Peter Bradshaw: Altered minds, altered states and bags of style – this sci-fi thriller is a superb follow-up for Duncan Jones
- Source Code
- Production year: 2011
- Country: Rest of the world
- Cert (UK): 12A
- Runtime: 93 mins
- Directors: Duncan Jones
- Cast: Jake Gyllenhaal, Jeffrey Wright, Michelle Monaghan, Vera Farmiga
With his debut movie Moon, Duncan Jones made a mighty leap; now with this superb follow-up, he has hit the ground sprinting. Source Code is a terrifically exciting and hugely enjoyable sci-fi thriller, written by Ben Ripley. For pure entertainment, there's nothing around to touch it.
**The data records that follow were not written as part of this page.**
Lemma set_accounts_id (c : Customer.t) : Customer.set_accounts (Customer._accounts c) c = c.
Proof. destruct c; reflexivity. Qed.

Lemma world_after_app (w : World) (r1 r2 : list Transaction.t) :
  world_after (world_after w r1) r2 = world_after w (r1 ++ r2).
Proof.
unfold world_after. simpl. rewrite length_app, Nat2Z.inj_add, Z.add_assoc, <- app_assoc.
reflexivity.
Qed.

Lemma balance_returns (o : AccountObject) (w : World) :
  Account.balance (o, w) = (inr (Account._balance (Account.super o)), (o, w)).
Proof. reflexivity. Qed.

Lemma transfer_returns (c : Customer.t) (w : World) (X Y : Z) (amount : float)
    (ox oy : AccountObject) :
  Customer._accounts c !! X = Some ox ->
  Customer._accounts c !! Y = Some oy ->
  X <> Y ->
  (amount <=? 0)%float = false ->
  Account.this_canWithdraw ox amount = true ->
  Customer.transfer X Y amount (c, w)
  = (inr ((Account._balance (Account.super ox) - amount)%float,
          (Account._balance (Account.super oy) + amount)%float),
     (Customer.set_accounts
        (<[Y := transfer_destination w amount oy]>
           (<[X := transfer_source w amount ox]> (Customer._accounts c))) c,
      world_after w
        (transfer_records w X Y (Account.super ox) (Account.super oy) amount))).
Proof.
intros HX HY Hne Hle Hcan.
rewrite <- (set_accounts_id c) at 1.
unfold Customer.transfer.
erewrite bind_returns by apply getAccount_returns.
erewrite bind_returns by apply getAccount_returns.
cbn [Customer._accounts Customer.set_accounts].
rewrite HX, HY. cbv beta iota.
destruct (decide _) as [|_]; [contradiction|].
erewrite bind_returns
  by (eapply call_on; [exact HX | apply withdraw_returns; assumption]).
erewrite bind_returns
  by (eapply call_on;
      [rewrite lookup_insert_ne by exact Hne; exact HY | apply deposit_returns; assumption]).
erewrite bind_returns
  by (eapply call_on;
      [rewrite lookup_insert_ne by congruence; apply lookup_insert_eq
      | apply addTransaction_returns]).
erewrite bind_returns
  by (eapply call_on;
      [rewrite lookup_insert_ne by exact Hne; apply lookup_insert_eq
      | apply addTransaction_returns]).
erewrite bind_returns
  by (eapply call_on;
      [rewrite lookup_insert_ne by congruence; apply lookup_insert_eq
      | apply balance_returns]).
erewrite bind_returns
  by (eapply call_on;
      [rewrite lookup_insert_ne by exact Hne; apply lookup_insert_eq
      | apply balance_returns]).
unfold ret, posted.
rewrite !world_after_app. cbn [app].
unfold world_after at 1 2 3 4 5 6. cbn [heap]. rewrite !length_app. cbn [length].
repeat (rewrite super_set_super || rewrite set_super_set_super).
rewrite (insert_insert_ne _ X Y) by congruence. rewrite !insert_insert_eq.
rewrite (insert_insert_ne _ X Y) by congruence. rewrite !insert_insert_eq.
unfold transfer_source, transfer_destination, transfer_records, world_after, recorded,
  Transaction.complete, Transaction.constructor, Transaction.set_status.
cbn [heap Transaction_idCounter now length app default Z.of_nat Pos.of_succ_nat Pos.succ
     Transaction.id Transaction.type Transaction.amount Transaction.description
     Transaction.timestamp Transaction.status].
rewrite !length_app. cbn [length].
rewrite ?Nat.add_succ_r, ?Nat.add_0_r.
destruct (Account.super ox), (Account.super oy).
cbn [Account._balance Account._transactions Account._todayWithdrawn Account.set_balance
     Account.set_transactions Account.set_todayWithdrawn Account._accountNumber
     Account._customerId Account._accountType Account._isActive
     Account._dailyWithdrawalLimit].
rewrite <- !app_assoc. reflexivity.
Qed.

(** A withdrawal returns only when both of its guards let it through, and
    otherwise throws without a trace. *)
Lemma withdraw_returned (o : AccountObject) (w : World) (amount v : float) :
  fst (Account.withdraw amount (o, w)) = inr v ->
  (amount <=? 0)%float = false /\ Account.this_canWithdraw o amount = true.
Proof.
destruct (amount <=? 0)%float eqn:Hle.
- rewrite withdraw_not_positive by exact Hle. discriminate.
- destruct (Account.this_canWithdraw o amount) eqn:Hcan; [auto|].
  rewrite withdraw_denied by assumption. discriminate.
Qed.

Lemma withdraw_refused (o : AccountObject) (w : World) (amount : float) :
  (amount <=? 0)%float = true \/ Account.this_canWithdraw o amount = false ->
  exists e, Account.withdraw amount (o, w) = (inl e, (o, w))
            /\ (kind e = InvalidAmount \/ kind e = WithdrawalDenied).
Proof.
intros Hrefused. destruct (amount <=? 0)%float eqn:Hle.
- exists WithdrawalNotPositive. rewrite withdraw_not_positive by exact Hle. auto.
- destruct Hrefused as [|Hcan]; [discriminate|].
  exists (CannotWithdraw amount). rewrite withdraw_denied by assumption. auto.
Qed.

(** ** C2 *)

(** C2: a transfer of [amount] between two distinct accounts of a customer,
    when the withdrawal from the source is permitted, returns the two new
    balances; the source holds [amount] less and two more records, a
    withdrawal and a transfer_out; the destination holds [amount] more and
    two more records, a deposit and a transfer_in; the four records, all of
    [amount] and completed, are the only new ones. *)
Theorem transfer_moves_amount (c : Customer.t) (w : World) (X Y : Z) (amount v : float)
    (ox oy : AccountObject) :
  Customer._accounts c !! X = Some ox ->
  Customer._accounts c !! Y = Some oy ->
  X <> Y ->
  fst (Account.withdraw amount (ox, w)) = inr v ->
  let n := length (heap w) in
  exists (c' : Customer.t) (w' : World) (ox' oy' : AccountObject)
         (withdrawal deposit transfer_out transfer_in : Transaction.t),
    Customer.transfer X Y amount (c, w)
    = (inr (Account._balance (Account.super ox'), Account._balance (Account.super oy')),
       (c', w'))
    /\ Customer._accounts c' !! X = Some ox'
    /\ Customer._accounts c' !! Y = Some oy'
    /\ Account._balance (Account.super ox')
       = (Account._balance (Account.super ox) - amount)%float
    /\ Account._balance (Account.super oy')
       = (Account._balance (Account.super oy) + amount)%float
    /\ heap w' = heap w ++ [withdrawal; deposit; transfer_out; transfer_in]
    /\ Account._transactions (Account.super ox')
       = Account._transactions (Account.super ox) ++ [n; (n + 2)%nat]
    /\ Account._transactions (Account.super oy')
       = Account._transactions (Account.super oy) ++ [(n + 1)%nat; (n + 3)%nat]
    /\ summary withdrawal = ("withdrawal", amount, "completed")
    /\ summary transfer_out = ("transfer_out", amount, "completed")
    /\ summary deposit = ("deposit", amount, "completed")
    /\ summary transfer_in = ("transfer_in", amount, "completed").
Proof.
intros HX HY Hne Hwithdraw n.
destruct (withdraw_returned ox w amount v Hwithdraw) as [Hle Hcan].
eexists _, _, (transfer_source w amount ox), (transfer_destination w amount oy), _, _, _, _.
split; [|split; [|split; [|split; [|split; [|split; [|split; [|split]]]]]]].
- rewrite (transfer_returns c w X Y amount ox oy) by assumption.
  unfold transfer_source, transfer_destination. rewrite !super_set_super.
  reflexivity.
- cbn [Customer._accounts Customer.set_accounts].
  rewrite lookup_insert_ne by congruence. apply lookup_insert_eq.
- cbn [Customer._accounts Customer.set_accounts]. apply lookup_insert_eq.
- unfold transfer_source. rewrite super_set_super. reflexivity.
- unfold transfer_destination. rewrite super_set_super. reflexivity.
- reflexivity.
- unfold transfer_source. rewrite super_set_super. subst n.
  replace (length (heap w) + 2)%nat with (S (S (length (heap w)))) by lia.
  reflexivity.
- unfold transfer_destination. rewrite super_set_super. subst n.
  replace (length (heap w) + 1)%nat with (S (length (heap w))) by lia.
  replace (length (heap w) + 3)%nat with (S (S (S (length (heap w))))) by lia.
  reflexivity.
- repeat split; reflexivity.
Qed.

(** ** C3 *)

(** C3: when the withdrawal from the source is refused, for a non-positive
    amount or by [_canWithdraw], the transfer throws what the withdrawal
    throws, and the customer, its accounts and the records are as before. *)
Theorem transfer_refused_changes_nothing (c : Customer.t) (w : World) (X Y : Z)
    (amount : float) (ox oy : AccountObject) :
  Customer._accounts c !! X = Some ox ->
  Customer._accounts c !! Y = Some oy ->
  X <> Y ->
  (amount <=? 0)%float = true \/ Account.this_canWithdraw ox amount = false ->
  exists e : Error,
    Account.withdraw amount (ox, w) = (inl e, (ox, w))
    /\ (kind e = InvalidAmount \/ kind e = WithdrawalDenied)
    /\ Customer.transfer X Y amount (c, w) = (inl e, (c, w)).
Proof.
intros HX HY Hne Hrefused.
destruct (withdraw_refused ox w amount Hrefused) as (e & Hthrows & Hkind).
exists e. split; [exact Hthrows|]. split; [exact Hkind|].
unfold Customer.transfer.
erewrite bind_returns by apply getAccount_returns.
erewrite bind_returns by apply getAccount_returns.
rewrite HX, HY. cbv beta iota.
destruct (decide _) as [|_]; [contradiction|].
erewrite bind_throws; [reflexivity|].
rewrite (call_returns X _ c w ox HX), Hthrows. cbn [fst snd].
rewrite set_accounts_same by exact HX. reflexivity.
Qed.
(** C6 as stated fails: the line [#define BAZX 1 #define BAZ 9] declares
    the longer identifier [BAZX], and yet has the pattern of [BAZ] further
    on: [BAZ] consumes it and the line is rewritten. *)
Lemma longer_identifier_not_consumed_counterexample :
  let line := "#define BAZX 1 #define BAZ 9" in
  line = EmptyString +:+ "#define " +:+ "BAZ" +:+ String "X" EmptyString
         +:+ " 1 #define BAZ 9"
  /\ str_forall is_ident_char ("BAZ" +:+ String "X" EmptyString) = true
  /\ str_in "#define BAZ " line = true
  /\ consumed_by [("BAZ", "3")] line = Some "BAZ"
  /\ scan_line [("BAZ", "3")] [] "0123abcd" ["#pragma once"; line]
       (Scan ["#pragma once"] ∅ {[ "BAZ" ]}) 1 line (World ∅ [])
     = (Ok (Scan ["#pragma once"; "#define BAZ3"] {[ "BAZ" := "3" ]} ∅),
        World ∅ []).
Proof.
  intros line. split_and!; vm_compute; reflexivity.
Qed.

(** * The CMake rewrite *)

Section ShellReplace.

(** The replacement of line 393. *)
Local Abbreviation R := (replace_from ">:" ">:SHELL:").

Lemma R_skip k c s : R (S k) (String c s) = R k s.
Proof. reflexivity. Qed.

Lemma R_hit s :
  R 0 (String ">" (String ":" s)) = ">:SHELL:" +:+ R 1 (String ":" s).
Proof. reflexivity. Qed.

Lemma R_miss c s :
  startswith ">:" (String c s) = false -> R 0 (String c s) = String c (R 0 s).
Proof. intros H. cbn [replace_from]. by rewrite H. Qed.

Lemma startswith_gt_colon c s :
  startswith ">:" (String c s) = true ->
  c = ">"%char /\ exists s', s = String ":" s'.
Proof.
  cbn [startswith]. intros [Hc Hs]%andb_true_iff.
  apply Ascii.eqb_eq in Hc as <-. split; [done|].
  destruct s as [|b s']; [done|]. cbn [startswith] in Hs.
  apply andb_true_iff in Hs as [Hb _]. apply Ascii.eqb_eq in Hb as <-. eauto.
Qed.

Lemma isspace_not_gt c : isspace c = true -> Ascii.eqb ">" c = false.
Proof. destruct c as [[] [] [] [] [] [] [] []]; vm_compute; congruence. Qed.

Lemma R_nonempty c s : R 0 (String c s) ≠ EmptyString.
Proof.
  destruct (startswith ">:" (String c s)) eqn:E.
  - apply startswith_gt_colon in E as [-> [s' ->]]. by rewrite R_hit.
  - by rewrite R_miss.
Qed.

Lemma lstrip_R s : lstrip (R 0 s) = R 0 (lstrip s).
Proof.
  induction s as [|c s IH]; [done|].
  destruct (startswith ">:" (String c s)) eqn:E.
  - apply startswith_gt_colon in E as [-> [s' ->]]. by rewrite R_hit.
  - rewrite R_miss by done. cbn [lstrip].
    destruct (isspace c); [done|]. by rewrite R_miss.
Qed.

Lemma rstrip_cons_nonspace c s :
  isspace c = false -> rstrip (String c s) = String c (rstrip s).
Proof. intros H. cbn [rstrip]. rewrite H. by destruct (rstrip s). Qed.

Lemma rstrip_cons_nonempty c s :
  rstrip s ≠ EmptyString -> rstrip (String c s) = String c (rstrip s).
Proof. intros H. cbn [rstrip]. by destruct (rstrip s). Qed.

Lemma rstrip_head a r s :
  rstrip s = String a r -> exists s', s = String a s'.
Proof.
  destruct s as [|c s]; [done|]. cbn [rstrip].
  destruct (rstrip s).
  - destruct (isspace c); [done|]. intros [= <- _]. eauto.
  - intros [= <- _]. eauto.
Qed.

Lemma rstrip_R k s : rstrip (R k s) = R k (rstrip s).
Proof.
  revert k. induction s as [|c s IH]; intros k; [by destruct k|].
  destruct k as [|k].
  - destruct (startswith ">:" (String c s)) eqn:E.
    + apply startswith_gt_colon in E as [-> [s' ->]]. rewrite R_hit.
      assert (rstrip (String ":" s') = String ":" (rstrip s')) as Hc
        by (by apply rstrip_cons_nonspace).
      rewrite (rstrip_cons_nonempty ">") by (by rewrite Hc).
      rewrite Hc, R_hit, <- Hc, <- IH.
      change (">:SHELL:" +:+ ?t)
        with (String ">" (String ":" (String "S" (String "H" (String "E"
               (String "L" (String "L" (String ":" t)))))))).
      by rewrite !rstrip_cons_nonspace.
    + rewrite R_miss by done. cbn [rstrip]. rewrite IH.
      destruct (rstrip s) as [|a r] eqn:Er.
      * cbn [replace_from]. destruct (isspace c); [done|].
        rewrite R_miss; [done|]. cbn [startswith]. apply andb_false_r.
      * destruct (rstrip_head _ _ _ Er) as [s' ->].
        assert (startswith ">:" (String c (String a r)) = false) as E'.
        { cbn [startswith] in E |- *. by destruct r. }
        rewrite (R_miss c) by done.
        pose proof (R_nonempty a r) as Hne. by destruct (R 0 (String a r)).
  - rewrite R_skip, IH. cbn [rstrip].
    destruct (rstrip s) as [|a r]; [|done].
    by destruct (isspace c), k.
Qed.

Lemma strip_replace_shell line :
  strip (str_replace ">:" ">:SHELL:" line)
  = str_replace ">:" ">:SHELL:" (strip line).
Proof. unfold strip, str_replace. by rewrite lstrip_R, rstrip_R. Qed.

End ShellReplace.

Lemma fix_line_shell line :
  str_in ">:SHELL:" line = false ->
  str_in ":-imacros " line = true \/ str_in ":-x " line = true ->
  fix_line line
  = "    " +:+ dquote +:+ strip (str_replace ">:" ">:SHELL:" line) +:+ dquote.
Proof.
  intros H1 H2. unfold fix_line, needs_shell. rewrite H1.
  by destruct H2 as [-> | ->]; rewrite ?orb_true_r.
Qed.

Lemma fix_line_other line :
  str_in ">:SHELL:" line = true
  \/ (str_in ":-imacros " line = false /\ str_in ":-x " line = false) ->
  fix_line line = line.
Proof.
  unfold fix_line, needs_shell. by intros [-> | [-> ->]]; rewrite ?andb_false_r.
Qed.

Lemma replace_absent a :
  str_in ">:" a = false -> str_replace ">:" ">:SHELL:" a = a.
Proof.
  unfold str_replace. induction a as [|c a IH]; [done|].
  cbn [str_in]. intros [E H]%orb_false_iff.
  cbn [replace_from]. rewrite E. by rewrite (IH H).
Qed.

Lemma replace_first a b :
  str_in ">:" a = false ->
  str_replace ">:" ">:SHELL:" (a +:+ ">:" +:+ b)
  = a +:+ ">:SHELL:" +:+ str_replace ">:" ">:SHELL:" b.
Proof.
  unfold str_replace. induction a as [|c a IH].
  - intros _. rewrite !app_empty_l. reflexivity.
  - cbn [str_in]. intros [E H]%orb_false_iff. rewrite !(app_cons c a).
    assert (startswith ">:" (String c (a +:+ ">:" +:+ b)) = false) as E'.
    { cbn [startswith] in E |- *. destruct (Ascii.eqb ">" c); [|done].
      cbn [andb] in E |- *. destruct a as [|x a]; [done|].
      rewrite app_cons. cbn [startswith] in E |- *.
      by destruct (Ascii.eqb ":" x). }
    cbn [replace_from]. rewrite E'. by rewrite (IH H).
Qed.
Source Code is about conspiracies, altered minds and altered states, far-fetched in the most elegant and Hitchcockian way, and the sheer outrageousness of it all is muscular and streamlined. The film is about modified reality and inner space, and there are points of comparison with Christopher Nolan's Inception. But the world of Source Code seems to me more interesting, and more able to incubate real drama, real suspense and even some real humour.
At its centre is Colter Stevens, played by Jake Gyllenhaal, a US army helicopter pilot who has crashed in Afghanistan. When he comes to, he finds himself in civilian clothes aboard a crowded commuter train arriving slightly late into Chicago on a glorious summer morning. He appears to be in someone else's body: that of a suburban teacher. Opposite him sits Christina (Michelle Monaghan) who behaves as if a brief nap has merely interrupted their highly flirtatious conversation, but she is then increasingly alarmed as Colter, wild-eyed and panicky, demands to know what is happening and what is going on. After eight minutes, a catastrophic event then hurls Colter back into a situation that is in some ways even more perplexing. He is in uniform, injured and immobilised in what appears to be part of a wrecked military aircraft. Is this real? Or is it the train that's real? Through a video monitor, he must communicate with a woman who is evidently now his commanding officer. Goodwin, played by Vera Farmiga, treats him with the same unreadable solicitousness as Kevin Spacey's robot-voice did with Sam Rockwell in Moon.
Without consenting, Colter has evidently been dragooned into a new mission using futurist technology known as "source code"; he has been brought back from Afghanistan – or has he? – and ordered to relive the past eight minutes on a Chicago commuter train over and over again until he discovers vital information. Ripley and Jones show how each metaphysical go-around discloses more clues; each makes Colter fall for Christina a little more, and each makes the thought of losing her seem more unbearable. With its train setting and Chris Bacon's score imitating the jagged clamour of Bernard Herrmann, the movie is clearly indebted to the Hitchcock of North By Northwest and Strangers on a Train. But it's also a particularly tense and fraught kind of Groundhog Day, and just as in that film, repetition endows banal, forgettable events with an eerie familiarity and inevitability. Yet in the Bill Murray movie, our hapless hero had all the time in the world, an infinity of time, as many Groundhog Days as he needed, to learn the piano until he was at the level at which he could casually appear to be a brilliant pianist to impress a woman. Making an impression on a woman is not wholly absent from Colter's mind either, but he can't just repeat his eight minutes ad infinitum, because the security situation is pressing and time is running out. Each time he starts again, his own physical condition in the mysterious cockpit deteriorates, and Goodwin and her shadowy boss Rutledge (Jeffrey Wright) are keeping secrets from him. Source Code is glitzy and hi-tech in a 21st-century way, but also has something from an earlier age: it is a story from the Twilight Zone, with hints of Philip K Dick, and traces of the television world of The Prisoner and The Fugitive. With its weird deployment of playing cards in one scene, Jones has channelled The Manchurian Candidate – perhaps specifically through Jonathan Demme's Iraq-themed remake – and the overall effect is smart and to the point.
In its own way, Source Code also aspires slightly to the status of comedy, and Colter's increasingly wan and desperate conversations with Goodwin from his mysterious pod reminded me a little of David Niven's radio conversations with Kim Hunter's June in A Matter of Life and Death – as he plummets to his certain death, Niven's character exploits his prerogative as a dying man to flirt with this radio operator. This isn't exactly what is happening here, and Colter's affections are engaged with Christina, not Goodwin – but equipoised with the action and thrills, there is a serio-comic sense of fantasy and romance that have been endangered by this terrifying situation in one sense, but in another sense made possible by it. Source Code is absurd, but carries off its absurdity lightly and stylishly. It is a luxuriously enjoyable film. Jones has put himself into the front-rank of Hollywood directors, the kind who can deliver a big studio picture with brains. With twists and turns, and at breathtaking speed, this film runs on rails.